Honest 2 Betsy brings viral fun to Passim
Describing exactly what Kira Coviello, aka Honest 2 Betsy, does in her viral videos is a bit of a challenge. Well, she dresses up and listens to old records. And she may sing and play along, or may just react. And it’s hilarious and wonderful.
“I think of them as little, 60 second silent movies,” she says in a Zoom interview from her Pennsylvania home. “I’m a big fan of Buster Keaton style physical comedy, there’s a lot you can do with just your face. To me, Betsy is a repressed housewife who is trying to make it as a musician. She keeps getting all sorts of gigs, and things go awry. Or sometimes she’s just in her house cooking and listening to music, and it always takes a wild turn she doesn’t expect, so she has to cope through her vices, like chugging from a flask. She’s loosely based on my dear departed mother, who was never seen without her red lipstick.”
A lifelong dancer and actor, Coviello actually pulled Betsy out of a rough time in her life a couple of years ago. “I lost a job I’d been at for a long time. I’d always worked in theater and dance, and never identified as a stay-at-home mom. So I lost my identity as one does, and started making a joke about that to my friends. I started sending them ridiculous videos of myself as a tradwife from the 1950’s, and they were highly amused by that. So I thought that if I put them online, maybe I could at least sell some of my crochet crafts.”

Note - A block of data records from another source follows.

(* ===== verification/Sha256.v ===== *)
(** * [crypto/sha256] and [crypto/hmac]

    SHA-256 (FIPS 180-4) and HMAC-SHA-256 (RFC 2104) as executable functions
    on byte lists, the two primitives the chunker, the Merkle tree, the object
    store and the request signatures are built from.  The examples at the end
    are published test vectors.  No later proof unfolds [Sum256]: what is
    proved of the program holds for its hash function as a black box, and
    collisions, where they matter, appear explicitly in the statements. *)

From Stdlib Require Import Strings.Byte.
From S2P Require Import Prelude GoBytes.

Module Sha256.

Local Open Scope Z_scope.

Definition add32 (a b : Z) : Z := (a + b) mod 2 ^ 32.
Definition not32 (a : Z) : Z := Z.lxor a (2 ^ 32 - 1).
Definition rotr (n x : Z) : Z :=
  Z.lor (Z.shiftr x n) (Z.land (Z.shiftl x (32 - n)) (2 ^ 32 - 1)).

Definition Ch (x y z : Z) : Z := Z.lxor (Z.land x y) (Z.land (not32 x) z).
Definition Maj (x y z : Z) : Z :=
  Z.lxor (Z.lxor (Z.land x y) (Z.land x z)) (Z.land y z).
Definition Sigma0 (x : Z) : Z := Z.lxor (Z.lxor (rotr 2 x) (rotr 13 x)) (rotr 22 x).
Definition Sigma1 (x : Z) : Z := Z.lxor (Z.lxor (rotr 6 x) (rotr 11 x)) (rotr 25 x).
Definition sigma0 (x : Z) : Z := Z.lxor (Z.lxor (rotr 7 x) (rotr 18 x)) (Z.shiftr x 3).
Definition sigma1 (x : Z) : Z := Z.lxor (Z.lxor (rotr 17 x) (rotr 19 x)) (Z.shiftr x 10).

(** The constants as the standard defines them: the first 32 bits of the
    fractional parts of the cube roots of the first 64 primes and of the square
    roots of the first eight. *)
Definition divides_none (n : Z) (ps : list Z) : bool := forallb (λ p, negb (n mod p =? 0)) ps.

Fixpoint primes_up_to (fuel : nat) (n : Z) (ps : list Z) : list Z :=
  match fuel with
  | O => ps
  | S fuel => primes_up_to fuel (n + 1) (if divides_none n ps then ps ++ [n] else ps)
  end.

(** The largest [r + x] below [2 ^ bits] above [r] whose cube is at most [n]. *)
Fixpoint cbrt_bits (bits : nat) (n r : Z) : Z :=
  match bits with
  | O => r
  | S b =>
      let r' := r + 2 ^ Z.of_nat b in
      cbrt_bits b n (if r' * r' * r' <=? n then r' else r)
  end.

Definition first_primes : list Z := Eval vm_compute in take 64 (primes_up_to 320 2 []).

Definition K : list Z :=
  Eval vm_compute in (λ p, cbrt_bits 36 (p * 2 ^ 96) 0 mod 2 ^ 32) <$> first_primes.

Definition H0 : list Z :=
  Eval vm_compute in (λ p, Z.sqrt (p * 2 ^ 64) mod 2 ^ 32) <$> take 8 first_primes.

(** The message schedule, newest word first. *)
Fixpoint schedule (n : nat) (w : list Z) : list Z :=
  match n with
  | O => w
  | S n =>
      let t := add32 (add32 (sigma1 (nth 1 w 0)) (nth 6 w 0))
                     (add32 (sigma0 (nth 14 w 0)) (nth 15 w 0)) in
      schedule n (t :: w)
  end.

Definition round (st : list Z) (kw : Z * Z) : list Z :=
  match st with
  | [a; b; c; d; e; f; g; h] =>
      let t1 := add32 (add32 (add32 h (Sigma1 e)) (add32 (Ch e f g) (fst kw))) (snd kw) in
      let t2 := add32 (Sigma0 a) (Maj a b c) in
      [add32 t1 t2; a; b; c; add32 d t1; e; f; g]
  | _ => st
  end.

(** The compression function on one block of sixteen words. *)
Definition compress (h : list Z) (block : list Z) : list Z :=
  zip_with add32 h (foldl round h (zip K (rev (schedule 48 (rev block))))).

(** Big-endian words of a byte list whose length is a multiple of four. *)
Fixpoint words (l : list byte) : list Z :=
  match l with
  | a :: b :: c :: d :: l =>
      (Z.shiftl (byte_Z a) 24 + Z.shiftl (byte_Z b) 16 + Z.shiftl (byte_Z c) 8 + byte_Z d)
        :: words l
  | _ => []
  end.

(** The [n] big-endian bytes of [z]. *)
Fixpoint be_bytes (n : nat) (z : Z) : list byte :=
  match n with
  | O => []
  | S n => Z_byte (Z.shiftr z (8 * Z.of_nat n)) :: be_bytes n z
  end.

Definition pad (data : list byte) : list byte :=
  let len := Z.of_nat (length data) in
  data ++ [x80] ++ replicate (Z.to_nat ((55 - len) mod 64)) x00 ++ be_bytes 8 (len * 8).

Fixpoint blocks (fuel : nat) (w : list Z) (h : list Z) : list Z :=
  match fuel with
  | O => h
  | S fuel =>
      match w with
      | [] => h
      | _ => blocks fuel (drop 16 w) (compress h (take 16 w))
      end
  end.

Definition digest (data : list byte) : list byte :=
  let w := words (pad data) in
  mjoin (be_bytes 4 <$> blocks (length w) w H0).

End Sha256.

(** [sha256.Sum256] *)
Definition Sum256 (data : list byte) : array32 := copy32 (Sha256.digest data).

Arguments Sum256 : simpl never.

(** [hmac.New(sha256.New, key)], [Write(msg)], [Sum(nil)] *)
Definition hmac_sha256 (key msg : list byte) : list byte :=
  let key := if (64 <? Z.of_nat (length key))%Z then a32_bytes (Sum256 key) else key in
  let key := key ++ replicate (64 - length key) x00 in
  let xor_pad (p : Z) := (λ b, Z_byte (Z.lxor (byte_Z b) p)) <$> key in
  a32_bytes (Sum256 (xor_pad 0x5c%Z ++ a32_bytes (Sum256 (xor_pad 0x36%Z ++ msg)))).

Arguments hmac_sha256 : simpl never.

Lemma length_hmac_sha256 key msg : length (hmac_sha256 key msg) = 32.
Proof. apply length_a32. Qed.

(** ** Test vectors *)

Example Sum256_empty :
  hex_EncodeToString (a32_bytes (Sum256 [])) =
  "e3b0c44298fc1c149afbf4c8996fb92427ae41e4649b934ca495991b7852b855".
Proof. vm_compute. reflexivity. Qed.

Example Sum256_abc :
  hex_EncodeToString (a32_bytes (Sum256 (bytes_of "abc"))) =
  "ba7816bf8f01cfea414140de5dae2223b00361a396177a9cb410ff61f20015ad".
Proof. vm_compute. reflexivity. Qed.

Example Sum256_two_blocks :
  hex_EncodeToString (a32_bytes (Sum256
    (bytes_of "abcdbcdecdefdefgefghfghighijhijkijkljklmklmnlmnomnopnopq"))) =
  "248d6a61d20638b8e5c026930c3e6039a33ce45964ff2167f6ecedd419db06c1".
Proof. vm_compute. reflexivity. Qed.

Example hmac_rfc4231_2 :
  hex_EncodeToString (hmac_sha256 (bytes_of "Jefe") (bytes_of "what do ya want for nothing?")) =
  "5bdcc146bf60754e6a042426089575c75a003f089d2739839dec58b964ec3843".
Proof. vm_compute. reflexivity. Qed.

It all came together when she brought vintage vinyl into the mix— mostly hitting Betsy with bawdy or socially incorrect novelty songs and blues from the ‘40s and ‘50s. “The novelty songs worked their way into my routine like a cannon — As soon as I found those it blew up overnight. The first song I used was ‘Shave ‘Em Dry’ (a raunchy 1935 blues by Lucille Bogan) which is absolutely filthy, it just blew my mind. Now people send me songs that they want to see a skit to. I speak in some of the videos, but those aren’t usually the ones that go viral.”
One key figure in her universe is Tom Lehrer, the musical satirist and local hero who died last July. Though she never got to meet Lehrer, she did get to know some of his associates and has been to his Harvard-area home to leave flowers. “I heard ‘Poisoning Pigeons in the Park’ and was madly in love for life. When he died it felt like I was losing a grandparent. I knew he saw some of what I’m doing and didn’t tell me to stop, so there’s that.”
You may wonder how these minute-long videos translate into a full live show, and you can find out at Passim on Thursday, Jan. 8. She’ll be joined by Bronwyn Bird and Lolly Hopwood, her main collaborators from the videos; and Boston theater/comedy friends Matt DeAngelis and Christine Dwyer. “It translates into chaos,” she says. “It’s fun to do Betsy’s voice, which is different from mine. She plays a lot of instruments along with her friends, there’s dancing, there’s my Tom Lehrer puppet. It’s a modern vaudevillian spectacular.”
She hopes to develop the show further and bring it to more theaters and festivals. “Performing in front of an audience has always been my home, and I love the improvisation that goes into a live show. But if everybody decides they’re sick of me, that’s cool; I’ll go back to crocheting. I think I picked the best, most rad way to have a midlife crisis.”